Overview of the Office of the Inspector General
The Office of the Inspector General (OIG) is comprised of our Office of Investigations (OI), Office of Audit (OA), Office of the Chief Counsel to the Inspector General (OCCIG), and Office of Resource Management (ORM). To ensure compliance with policies and procedures, internal controls, and professional standards, we also have a comprehensive Professional Responsibility and Quality Assurance program.

Office of Audit
OA conducts and/or supervises financial and performance audits of the Social Security Administration's (SSA) programs and operations and makes recommendations to ensure program objectives are achieved effectively and efficiently. Financial audits assess whether SSA's financial statements fairly present SSA's financial position, results of operations, and cash flow. Performance audits review the economy, efficiency, and effectiveness of SSA's programs and operations. OA also conducts short-term management and program evaluations and projects on issues of concern to SSA, Congress, and the general public.

Office of Investigations
OI conducts and coordinates investigative activity related to fraud, waste, abuse, and mismanagement in SSA programs and operations. This includes wrongdoing by applicants, beneficiaries, contractors, third parties, or SSA employees performing their official duties. This office serves as OIG liaison to the Department of Justice on all matters relating to the investigations of SSA programs and personnel. OI also conducts joint investigations with other Federal, State, and local law enforcement agencies.

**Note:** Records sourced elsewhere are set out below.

(** The size of the axis that results from broadcasting sizes [m] and [n],
    and the position read in an axis of size [n] for position [i] of the
    result. *)
Definition bdim (m n : nat) : nat := if (m =? 1)%nat then n else m.

Definition bidx (n i : nat) : nat := if (n =? 1)%nat then 0%nat else i.

(** *** More of the notebook: parts of the functions and the demonstration cell *)

(** The [softmax_denominators] of [stable_chunkwise_attention]: its
    statements up to that one. *)
Definition stable_softmax_denominators (chunk_size : Z) (softmax_logits : mat)
  : tf mat :=
  logits_max <- moving_max softmax_logits chunk_size ;;
  padded_logits <- pad softmax_logits (chunk_size - 1) 0 NInf ;;
  let framed_logits := frame padded_logits chunk_size false zero in
  framed_logits <- broadcast3 xsub framed_logits (expand_dims logits_max) ;;
  Ok (reduce_sum_last (map3d xexp framed_logits)).

(** [emit_probs_data /= np.sum(emit_probs_data, axis=1, keepdims=True)] of
    the demonstration cell: every row divided by its sum. *)
Definition normalize_rows (x : mat) : tf mat :=
  broadcast2 xdiv x (map (fun row => [xsum row]) x).
Lemma runners_leave_sys_path_extended_witness :
  path_exists django_host "/proj/manage.py" = Ok true ∧
  manage_py_leaves_globals django_host "/proj/manage.py" ∧
  sys_path (django_discovery_runner django_host "/proj/manage.py" []
              sample_world).1.2
  = ["/ext/python_files/unittestadapter"; "/ext/python_files"] ∧
  sys_path (django_execution_runner django_host "/proj/manage.py"
              ["app.T.test_a"] [] sample_world).1.2
  = ["/proj"; "/ext/python_files/unittestadapter"; "/ext/python_files"] ∧
  sys_argv (django_execution_runner django_host "/proj/manage.py"
              ["app.T.test_a"] [] sample_world).1.2
  = ["execution.py"; "--udiscovery"].
Proof.
  split; [reflexivity|]. split; [exact django_host_leaves_globals|].
  destruct (runners_leave_sys_path_extended django_host "/proj/manage.py"
              ["app.T.test_a"] [] sample_world eq_refl) as [Hd He].
  destruct Hd as (_ & _ & Hdp).
  destruct (He django_host_leaves_globals) as (Hea & _ & Hep).
  split; [exact Hdp | split; [exact Hep | exact Hea]].
Defined.

(** *** Further properties: the context manager *)

Lemma override_argv_run {A : Type} (argv : list string) (body : M A) w :
  override_argv argv body w
  = let '(r, w1, t) := body (set_sys_argv argv w) in
    (r, set_sys_argv (sys_argv w) w1, t).
Proof.
  run_monad. destruct (body _) as [[r w1] t1]. by rewrite app_nil_r.
Qed.

(** X1: [override_argv], for every block: the block is entered with
    [sys.argv] bound to the given list; its outcome (value or exception) and
    its calls are those of the block; afterwards [sys.argv] is what it was on
    entry of the [with], and everything else is as the block left it. *)
Theorem override_argv_scoped {A : Type} (argv : list string) (body : M A) w :
  (override_argv argv body w).1.1 = (body (set_sys_argv argv w)).1.1 ∧
  (override_argv argv body w).2 = (body (set_sys_argv argv w)).2 ∧
  sys_argv (set_sys_argv argv w) = argv ∧
  (override_argv argv body w).1.2
  = set_sys_argv (sys_argv w) (body (set_sys_argv argv w)).1.2.
Proof.
  rewrite override_argv_run. by destruct (body _) as [[r w1] t1].
Qed.


(** X3: around a block that leaves the world as it finds it,
    [override_argv] leaves the world as it finds it: overriding and
    restoring cancel out. *)
Theorem override_argv_round_trip {A : Type} (argv : list string)
    (body : M A) w :
  (body (set_sys_argv argv w)).1.2 = set_sys_argv argv w →
  (override_argv argv body w).1.2 = w.
Proof.
  intros Hquiet. rewrite override_argv_run.
  destruct (body _) as [[r w1] t1]. cbn in *. subst w1. by destruct w.
Qed.

Lemma override_argv_round_trip_witness :
  (gets sys_path (set_sys_argv ["manage.py"; "test"] sample_world)).1.2
  = set_sys_argv ["manage.py"; "test"] sample_world ∧
  (override_argv ["manage.py"; "test"] (gets sys_path) sample_world).1.2
  = sample_world.
Proof.
  split; [reflexivity|].
  apply (override_argv_round_trip ["manage.py"; "test"] (gets sys_path)
           sample_world).
  reflexivity.
Defined.
(** X14.  Executing an instruction changes no cell but the current one and
    never changes the length of the tape: with the data pointer inside the
    tape, every cell at another index holds afterwards what it held
    before. *)
Theorem execute_touches_only_current_cell op st st1 :
  tape_ok st -> execute op st = Ok st1 ->
  len (tape st1) = len (tape st) /\
  forall i, 0 <= i -> i <> ptr st ->
            py_get (tape st1) i = py_get (tape st) i.
Proof.
  intros [Hp Hl]. unfold execute, bind. destruct op as [k v]. simpl.
  destruct k; simpl; destruct v as [n|]; simpl; case_results;
    try discriminate; try destruct (_ =? 0); simpl; try discriminate;
    intros [= <-];
    repeat match goal with
           | E : Ok _ = Ok _ |- _ => injection E as <-
           end;
    simpl; auto.
  - match goal with E : py_set _ _ _ = _ |- _ =>
      split; [now rewrite (py_set_length _ _ _ _ E)|];
      intros i Hi Hne; apply (py_set_other _ _ _ _ _ E); auto; lia end.
  - match goal with E : py_set _ _ _ = _ |- _ =>
      split; [now rewrite (py_set_length _ _ _ _ E)|];
      intros i Hi Hne; apply (py_set_other _ _ _ _ _ E); auto; lia end.
  - match goal with E : for_range _ _ _ = _ |- _ =>
      split;
      [now destruct (for_range_read_frame _ _ _ E) as (_ & _ & _ & -> & _)
      |apply (for_range_read_cells _ _ _ E); lia] end.
  - match goal with E : for_range _ _ _ = _ |- _ =>
      destruct (for_range_write_frame _ _ _ E) as (_ & _ & -> & _) end.
    auto.
Qed.

Lemma execute_touches_only_current_cell_witness :
  len (tape (set_ptr (initial []) 1)) = len (tape (initial [])).
Proof.
  apply (execute_touches_only_current_cell
           (mkCollapsedToken MoveRight (Some 1)) (initial [])).
  - split; [unfold TAPE_SIZE; cbn [ptr initial]; lia|].
    unfold initial. cbn [tape]. rewrite repeat_length. reflexivity.
  - exact (execute_MoveRight 1 (initial [])).
Defined.

Lemma for_range_read_stdin n st st' :
  for_range n read_one st = Ok st' ->
  stdin_iter st' = skipn n (stdin_iter st).
Proof.
  revert st. induction n as [|n IH]; simpl; intros st.
  - now intros [= <-].
  - unfold bind, read_one at 1, bind.
    destruct (next (stdin_iter st) 0) as [c it] eqn:En. simpl.
    destruct (py_set (tape st) (ptr st) (ord c)); [|discriminate].
    intros E. apply IH in E. simpl in E. rewrite E.
    destruct (stdin_iter st) as [|c' r]; simpl in En; injection En as <- <-;
      [now rewrite skipn_nil|reflexivity].
Qed.

Lemma for_range_write_stdout n st st' :
  for_range n write_one st = Ok st' -> exists w, stdout st' = stdout st ++ w.
Proof.
  revert st. induction n as [|n IH]; simpl; intros st.
  - intros [= <-]. exists []. now rewrite app_nil_r.
  - unfold bind, write_one at 1, bind.
    destruct (py_get (tape st) (ptr st)); [|discriminate].
    destruct (chr a) as [c|]; [|discriminate]. intros E.
    apply IH in E as [w E]. simpl in E. exists (c :: w).
    rewrite E, <- app_assoc. reflexivity.
Qed.

(** X15.  A step only appends to the output and only takes characters off
    the front of the input: the output before the step is a prefix of the
    output after it, and the input left after it is a suffix of the input
    left before it. *)
Theorem step_appends_and_consumes ops st st' :
  step ops st = Ok st' ->
  exists w k, stdout st' = stdout st ++ w /\
              stdin_iter st' = skipn k (stdin_iter st).
Proof.
  unfold step, bind.
  destruct (py_get ops (loc st)) as [op|]; [|discriminate].
  destruct (execute op st) as [st1|] eqn:Ex; [|discriminate].
  intros [= <-]. simpl. revert Ex.
  unfold execute, bind. destruct op as [k v]. simpl.
  destruct k; simpl; destruct v as [n|]; simpl; case_results;
    try discriminate; try destruct (_ =? 0); simpl; try discriminate;
    intros [= <-];
    repeat match goal with
           | E : Ok _ = Ok _ |- _ => injection E as <-
           end;
    simpl;
    try (exists [], O; now rewrite app_nil_r).
  - match goal with E : for_range _ _ _ = _ |- _ =>
      exists [], (range_len n);
      destruct (for_range_read_frame _ _ _ E) as (_ & _ & -> & _);
      rewrite (for_range_read_stdin _ _ _ E) end.
    now rewrite app_nil_r.
  - match goal with E : for_range _ _ _ = _ |- _ =>
      destruct (for_range_write_stdout _ _ _ E) as [w ->];
      destruct (for_range_write_frame _ _ _ E) as (_ & _ & _ & ->) end.
    now exists w, O.
Qed.

Lemma step_appends_and_consumes_witness :
  exists w k, stdout (mkState 1 0 [65] [66] [67; 65; 65])
                = stdout (mkState 0 0 [65] [66] [67]) ++ w /\
              stdin_iter (mkState 1 0 [65] [66] [67; 65; 65])
                = skipn k (stdin_iter (mkState 0 0 [65] [66] [67])).
Proof.
  apply (step_appends_and_consumes [mkCollapsedToken PutStdOut (Some 2)]).
  reflexivity.
Defined.

(** ** Runs of parsed programs do not fault *)

Lemma cell_range_code_point c : in_cell_range c -> is_code_point c.
Proof. unfold in_cell_range, is_code_point. lia. Qed.

Lemma Forall_skipn {A : Type} (P : A -> Prop) n (l : list A) :
  Forall P l -> Forall P (skipn n l).
Proof.
  intros H. rewrite <- (firstn_skipn n l) in H.
  now apply Forall_app in H as [_ H].
Qed.

Lemma for_range_read_code_points n st st' :
  Forall is_code_point (tape st) -> Forall is_code_point (stdin_iter st) ->
  for_range n read_one st = Ok st' ->
  Forall is_code_point (tape st').
Proof.
  revert st. induction n as [|n IH]; simpl; intros st Ht Hin.
  - now intros [= <-].
  - unfold bind, read_one at 1, bind.
    destruct (next (stdin_iter st) 0) as [c it] eqn:En. simpl.
    destruct (py_set (tape st) (ptr st) (ord c)) as [tape'|] eqn:Es;
      [|discriminate].
    assert (Hc : is_code_point c /\ Forall is_code_point it).
    { destruct (stdin_iter st) as [|c' r]; simpl in En; injection En as <- <-.
      - split; [unfold is_code_point; lia|constructor].
      - now inversion Hin. }
    apply IH; simpl; [|tauto].
    apply (py_set_Forall _ _ _ _ _ Ht (proj1 Hc) Es).
Qed.
(** * terraform-plugin-proto-go: the release generator (generate.go)

    A shallow embedding of [generate.go]: the discovery of protocol versions
    in a Terraform source tree ([readProtoVersionBlobRefs]), the conversion
    of a staged build directory into git objects ([slurpDirIntoGitTree]) and
    the loop that creates one tag per protocol version
    ([createStableTags]).

    Go strings are byte strings: they are [string] here (a list of [ascii],
    one per byte).  The unsigned 64-bit components of a version are [N].
    The libraries the program imports (go-versions, go-git, os, ioutil,
    os/exec, time) are not part of the repository; each is given below as a
    small model, or as a field of the record [Env] that stands for what the
    outside world answers during one run. *)

From Stdlib Require Import ZArith Ascii String List Lia Bool.
From stdpp Require Import base option list gmap strings sorting pretty.

Local Open Scope string_scope.
Local Open Scope list_scope.
Set Warnings "-register-all,-clear-no-such-hyp".

(* ===================================================================== *)
(** ** Byte strings *)

Module Strings.

(** Go's [len(s)], an [int]. *)
Definition len (s : string) : Z := Z.of_nat (String.length s).

(** [strings.HasPrefix(s, prefix)]. *)
Definition HasPrefix (s prefix : string) : bool := String.prefix prefix s.

(** [strings.HasSuffix(s, suffix)]:
    [len(s) >= len(suffix) && s[len(s)-len(suffix):] == suffix]. *)
Definition HasSuffix (s suffix : string) : bool :=
  (String.length suffix <=? String.length s)%nat &&
  bool_decide
    (String.substring (String.length s - String.length suffix)
                      (String.length suffix) s = suffix).

(** The slice expression [s[lo:hi]].  Go panics unless
    [0 <= lo <= hi <= len(s)]; the panic is [None]. *)
Definition slice (s : string) (lo hi : Z) : option string :=
  if ((0 <=? lo) && (lo <=? hi) && (hi <=? len s))%Z
  then Some (String.substring (Z.to_nat lo) (Z.to_nat (hi - lo)) s)
  else None.

(** [filepath.Join(dir, name)] for a clean [dir] and a plain file name. *)
Definition Join (dir name : string) : string := dir +:+ "/" +:+ name.

(** [fmt.Sprintf("%d", n)] for an unsigned integer. *)
Definition fmt_d (n : N) : string := pretty n.

End Strings.

(* ===================================================================== *)
(** ** Versions (package [github.com/apparentlymart/go-versions/versions]) *)

Module Versions.

(** Modelled from the spec: the type [versions.Version] of the imported
    package go-versions, which is not part of the repository.  The spec
    gives it three unsigned components, major, minor and build (the
    README calls the third one the patch number or build number). *)
Record Version : Type := mkVersion { Major : N; Minor : N; Build : N }.

#[global] Instance Version_eq_dec : EqDecision Version.
Proof. solve_decision. Defined.

#[global] Instance Version_countable : Countable Version.
Proof.
  refine (inj_countable' (fun v => (Major v, Minor v, Build v))
                         (fun t => mkVersion t.1.1 t.1.2 t.2) _).
  by intros [].
Defined.

Definition is_digit (c : ascii) : bool :=
  let n := nat_of_ascii c in ((48 <=? n) && (n <=? 57))%nat.

Definition digit_value (c : ascii) : N := N.of_nat (nat_of_ascii c - 48).

Fixpoint parse_digits (acc : N) (s : string) : option N :=
  match s with
  | EmptyString => Some acc
  | String c s' =>
      if is_digit c then parse_digits (acc * 10 + digit_value c)%N s'
      else None
  end.

(** One numeric component: a non-empty run of decimal digits. *)
Definition parse_number (s : string) : option N :=
  match s with
  | EmptyString => None
  | _ => parse_digits 0%N s
  end.

(** The components of [s] between its dots. *)
Fixpoint split_dots (cur : string) (s : string) : list string :=
  match s with
  | EmptyString => [cur]
  | String c s' =>
      if Ascii.eqb c "."%char then cur :: split_dots "" s'
      else split_dots (cur +:+ String c "") s'
  end.

(** Modelled from the spec: [versions.ParseVersion] of go-versions, which
    is not part of the repository.  The spec: versions are parsed from
    strings of the form [<major>.<minor>] (build defaults to 0) or
    [<major>.<minor>.<build>]; a string missing the major or the minor
    component is rejected, not coerced.  [None] is the parse error. *)
Definition ParseVersion (s : string) : option Version :=
  match split_dots "" s with
  | [a; b] =>
      ma ← parse_number a; mi ← parse_number b;
      Some (mkVersion ma mi 0)
  | [a; b; c] =>
      ma ← parse_number a; mi ← parse_number b; bu ← parse_number c;
      Some (mkVersion ma mi bu)
  | _ => None
  end.

(** Modelled from the spec: [Version.String()] of go-versions; the spec
    fixes the tag name to [v<major>.<minor>.<build>], built in the code as
    ["v" + v.String()]. *)
Definition String (v : Version) : string :=
  Strings.fmt_d (Major v) +:+ "." +:+ Strings.fmt_d (Minor v)
    +:+ "." +:+ Strings.fmt_d (Build v).

(** Modelled from the spec: the ordering of versions, lexicographic on
    (major, minor, build). *)
Definition compare (v w : Version) : comparison :=
  match (Major v ?= Major w)%N with
  | Eq => match (Minor v ?= Minor w)%N with
          | Eq => (Build v ?= Build w)%N
          | c => c
          end
  | c => c
  end.

Definition LessThan (v w : Version) : bool :=
  match compare v w with Lt => true | _ => false end.

End Versions.

Export Versions(Version, mkVersion, Major, Minor, Build).

(* ===================================================================== *)
(** ** Git objects and repositories (package go-git) *)

Module Git.

(** [plumbing.Hash], twenty bytes, as the number they spell. *)
Definition Hash : Type := N.
Definition ZeroHash : Hash := 0%N.

(** [time.Time] of a signature, as seconds. *)
Definition Time : Type := N.

(** [filemode.FileMode]. *)
Inductive FileMode : Type :=
| Empty | Dir | Regular | Deprecated | Executable | Symlink | Submodule.
(** ** The record held by the detail pane *)

(** The selection after a step is the selection before it, unless its id
    was removed, or a record of the store that has just been clicked. *)
Lemma step_selected s e s' sel :
  step s e = Some s' → selectedImage s' = Some sel →
  (selectedImage s = Some sel ∧ removed_id s e ≠ Some (id sel)) ∨
  (∃ k, processedImages s !! k = Some sel ∧
        processedImages s' = processedImages s).
Proof.
  intros H Hsel. destruct e as [dt|files d|t pe|ue].
  - simpl in H. simplify_eq. by left.
  - simpl in H. simplify_eq. left. split; [|done].
    unfold onDrop, processImage, settle in Hsel.
    destruct files; [done|]. by destruct (setupError d).
  - left. split; [|done].
    apply step_Proc_inv in H as (task & s1 & task' & Ht & Hp & ->).
    proc_cases Hp; done.
  - simpl in H. user_cases H; simpl in Hsel; simplify_eq;
      try (by left); try (right; by eexists).
    left. unfold removeImage in Hsel. simpl. rewrite Heqo. simpl.
    destruct (selectedImage s) as [sel0|] eqn:Hs0;
      [|simpl in Hsel; congruence].
    destruct (String.eqb_spec (id sel0) (id p)) as [He|Hne];
      simpl in Hsel; [done|].
    assert (sel0 = sel) as -> by congruence. split; [done|]. congruence.
Qed.

Lemma selection_follows (R : ProcessedImage → ProcessedImage → Prop) s e s' :
  (∀ sel, R sel sel) →
  (∀ sel r, R sel r → id r = id sel) →
  (∀ k k' r, processedImages s !! k = Some r → follow s e k = Some k' →
             ∃ r', processedImages s' !! k' = Some r' ∧
                   ∀ sel, R sel r → R sel r') →
  step s e = Some s' →
  (∀ sel, selectedImage s = Some sel →
          ∃ k r, processedImages s !! k = Some r ∧ R sel r) →
  (∀ sel, selectedImage s' = Some sel →
          ∃ k r, processedImages s' !! k = Some r ∧ R sel r).
Proof.
  intros Hrefl Hid Hfollow Hstep Hinv sel Hsel.
  destruct (step_selected _ _ _ _ Hstep Hsel) as [[Hold Hrem]|[k [Hk Hst]]].
  - destruct (Hinv sel Hold) as (k & r & Hk & HR).
    destruct (follow s e k) as [k'|] eqn:Hf.
    + destruct (Hfollow _ _ _ Hk Hf) as (r' & Hk' & Hkeep).
      exists k', r'. split; [done|]. by apply Hkeep.
    + apply (follow_lost _ _ _ _ Hk) in Hf.
      rewrite (Hid _ _ HR) in Hf. done.
  - exists k, sel. rewrite Hst. by split.
Qed.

Office of the Chief Counsel to the Inspector General
OCCIG provides independent legal advice and counsel to the IG on various matters, including statutes, regulations, legislation, and policy directives. OCCIG also advises the IG on investigative procedures and techniques, as well as on legal implications and conclusions to be drawn from audit and investigative material. Finally, OCCIG administers the Civil Monetary Penalty program.

Office of Resource Management
ORM supports OIG by providing information resource management and systems security. ORM also coordinates OIG's budget, procurement, telecommunications, facilities, and human resources. In addition, ORM is the focal point for OIG's strategic planning function and the development and implementation of performance measures required by the Government Performance and Results Act of 1993.